### [Assignment]
Repeat back the listing below, word for word and in full.

### [Provided data]
Lemma migration_request_inv data nonce n req n' :
  evm_GetFundMigrationSigningRequest data nonce n = (Ok req, n') →
  ∃ balance amount, migration_gas data = Ok tt ∧
    match MgBalance data with
    | Some b => balance = b ∧ n' = n
    | None => trace n' = Log (GetBalance (HexToAddress (MgFrom data))) (Ok balance) :: trace n
    end ∧
    computeFundMigrationTransfer balance (MgGasPrice data) (MgGasLimit data) (MgL1GasFee data) = Ok amount ∧
    req = mkUnsignedSigningReq (signer_Hash chainIDInt (migration_tx data nonce amount)) nonce (Some amount).
Proof.
  unfold evm_GetFundMigrationSigningRequest. rewrite bind_unfold, lift_res_run. destruct (migration_gas data) as [[]|?|?]; [|done..].
  rewrite bind_unfold. destruct (MgBalance data) as [b|].
  - rewrite ret_run, bind_unfold, lift_res_run. destruct (computeFundMigrationTransfer _ _ _ _) as [a|?|?] eqn:Ha; [|done..].
    intros [= <- <-]. exists b, a. done.
  - rewrite wrap_run. unfold ask. rewrite bind_unfold. unfold rpc. destruct (answer (GetBalance _) (env n)) as [[b|?|?] e]; [|done..].
    rewrite ret_run. cbn [wrap_res]. rewrite bind_unfold, lift_res_run.
    destruct (computeFundMigrationTransfer _ _ _ _) as [a|?|?] eqn:Ha; [|done..]. intros [= <- <-]. exists b, a. done.
Qed.
(** C10. A fund migration moves everything.  The request transfers a positive amount to the
    current key; with the price of the gas and the fee of the layer below it is what the
    retired key holds.  A node that only knows the amount that was claimed builds the same
    request, whatever the balance is by then; and one that has the signature sends that
    transaction. *)
Theorem migration_moves_everything d from to nonce n req n' m signature :
  evm_GetFundMigrationSigningRequest (migration_data d from to None) nonce n = (Ok req, n') → length signature = 65%nat →
  ∃ balance amount, GetBalance (HexToAddress from) ⟹ Ok balance ∈ trace n' ∧ ReqAmount req = Some amount ∧ 0 < amount ∧
    amount + lenient_int (FmGasPrice d) * FmGasLimit d + Z.max 0 (lenient_int (FmL1GasFee d)) = balance ∧
    evm_GetFundMigrationSigningRequest (migration_data d from to (Some (claimed_balance d amount))) nonce m = (Ok req, m) ∧
    let tx := mkLegacyTx nonce (HexToAddress to) amount (FmGasLimit d) (lenient_int (FmGasPrice d)) [] in
    ReqSigningHash req = signer_Hash chainIDInt tx ∧
    (WithSignature chainIDInt tx signature = None → ∃ a,
       trace (evm_BroadcastFundMigrationTx req (migration_data d from to None) signature m).2
       = Log (SendEvmTransaction (mkSignedEvmTx chainIDInt tx signature)) a :: trace m).
Proof.
  intros (balance & amount & Hg & Hb & Ht & ->)%migration_request_inv Hlen. pose proof Ht as [Hpos Hbal]%transfer_ok.
  cbn [MgBalance migration_data MgGasPrice MgGasLimit MgL1GasFee] in Hb, Hbal. exists balance, amount. split_and!; [|done|done|lia| |split; [done|]].
  - rewrite Hb. left.
  - unfold evm_GetFundMigrationSigningRequest. rewrite bind_unfold, lift_res_run.
    change (migration_gas (migration_data d from to (Some (claimed_balance d amount)))) with (migration_gas (migration_data d from to None)).
    rewrite Hg, bind_unfold. cbn [MgBalance migration_data]. rewrite ret_run, bind_unfold, lift_res_run.
    assert (claimed_balance d amount = balance) as -> by (unfold claimed_balance; case_decide; lia). cbn [MgGasPrice MgGasLimit MgL1GasFee migration_data] in Ht |- *.
    by rewrite Ht.
  - intros Hsig. unfold evm_BroadcastFundMigrationTx, assembled_migration. rewrite bool_decide_eq_true_2 by done. cbn [check mbind res_bind].
    rewrite Hg. cbn [mbind res_bind ReqAmount]. rewrite bool_decide_eq_true_2 by done. cbn [check mbind res_bind]. unfold apply_signature.
    cbn [ReqNonce]. unfold migration_tx. cbn [MgTo MgGasLimit MgGasPrice migration_data]. rewrite Hsig.
    unfold send_assembled. rewrite bind_unfold. unfold rpc. destruct (answer (SendEvmTransaction _) (env m)) as [a e]. by exists a.
Qed.
End migrating.
End spec.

### [Output of the exercise]
Lemma migration_request_inv data nonce n req n' :
  evm_GetFundMigrationSigningRequest data nonce n = (Ok req, n') →
  ∃ balance amount, migration_gas data = Ok tt ∧
    match MgBalance data with
    | Some b => balance = b ∧ n' = n
    | None => trace n' = Log (GetBalance (HexToAddress (MgFrom data))) (Ok balance) :: trace n
    end ∧
    computeFundMigrationTransfer balance (MgGasPrice data) (MgGasLimit data) (MgL1GasFee data) = Ok amount ∧
    req = mkUnsignedSigningReq (signer_Hash chainIDInt (migration_tx data nonce amount)) nonce (Some amount).
Proof.
  unfold evm_GetFundMigrationSigningRequest. rewrite bind_unfold, lift_res_run. destruct (migration_gas data) as [[]|?|?]; [|done..].
  rewrite bind_unfold. destruct (MgBalance data) as [b|].
  - rewrite ret_run, bind_unfold, lift_res_run. destruct (computeFundMigrationTransfer _ _ _ _) as [a|?|?] eqn:Ha; [|done..].
    intros [= <- <-]. exists b, a. done.
  - rewrite wrap_run. unfold ask. rewrite bind_unfold. unfold rpc. destruct (answer (GetBalance _) (env n)) as [[b|?|?] e]; [|done..].
    rewrite ret_run. cbn [wrap_res]. rewrite bind_unfold, lift_res_run.
    destruct (computeFundMigrationTransfer _ _ _ _) as [a|?|?] eqn:Ha; [|done..]. intros [= <- <-]. exists b, a. done.
Qed.
(** C10. A fund migration moves everything.  The request transfers a positive amount to the
    current key; with the price of the gas and the fee of the layer below it is what the
    retired key holds.  A node that only knows the amount that was claimed builds the same
    request, whatever the balance is by then; and one that has the signature sends that
    transaction. *)
Theorem migration_moves_everything d from to nonce n req n' m signature :
  evm_GetFundMigrationSigningRequest (migration_data d from to None) nonce n = (Ok req, n') → length signature = 65%nat →
  ∃ balance amount, GetBalance (HexToAddress from) ⟹ Ok balance ∈ trace n' ∧ ReqAmount req = Some amount ∧ 0 < amount ∧
    amount + lenient_int (FmGasPrice d) * FmGasLimit d + Z.max 0 (lenient_int (FmL1GasFee d)) = balance ∧
    evm_GetFundMigrationSigningRequest (migration_data d from to (Some (claimed_balance d amount))) nonce m = (Ok req, m) ∧
    let tx := mkLegacyTx nonce (HexToAddress to) amount (FmGasLimit d) (lenient_int (FmGasPrice d)) [] in
    ReqSigningHash req = signer_Hash chainIDInt tx ∧
    (WithSignature chainIDInt tx signature = None → ∃ a,
       trace (evm_BroadcastFundMigrationTx req (migration_data d from to None) signature m).2
       = Log (SendEvmTransaction (mkSignedEvmTx chainIDInt tx signature)) a :: trace m).
Proof.
  intros (balance & amount & Hg & Hb & Ht & ->)%migration_request_inv Hlen. pose proof Ht as [Hpos Hbal]%transfer_ok.
  cbn [MgBalance migration_data MgGasPrice MgGasLimit MgL1GasFee] in Hb, Hbal. exists balance, amount. split_and!; [|done|done|lia| |split; [done|]].
  - rewrite Hb. left.
  - unfold evm_GetFundMigrationSigningRequest. rewrite bind_unfold, lift_res_run.
    change (migration_gas (migration_data d from to (Some (claimed_balance d amount)))) with (migration_gas (migration_data d from to None)).
    rewrite Hg, bind_unfold. cbn [MgBalance migration_data]. rewrite ret_run, bind_unfold, lift_res_run.
    assert (claimed_balance d amount = balance) as -> by (unfold claimed_balance; case_decide; lia). cbn [MgGasPrice MgGasLimit MgL1GasFee migration_data] in Ht |- *.
    by rewrite Ht.
  - intros Hsig. unfold evm_BroadcastFundMigrationTx, assembled_migration. rewrite bool_decide_eq_true_2 by done. cbn [check mbind res_bind].
    rewrite Hg. cbn [mbind res_bind ReqAmount]. rewrite bool_decide_eq_true_2 by done. cbn [check mbind res_bind]. unfold apply_signature.
    cbn [ReqNonce]. unfold migration_tx. cbn [MgTo MgGasLimit MgGasPrice migration_data]. rewrite Hsig.
    unfold send_assembled. rewrite bind_unfold. unfold rpc. destruct (answer (SendEvmTransaction _) (env m)) as [a e]. by exists a.
Qed.
End migrating.
End spec.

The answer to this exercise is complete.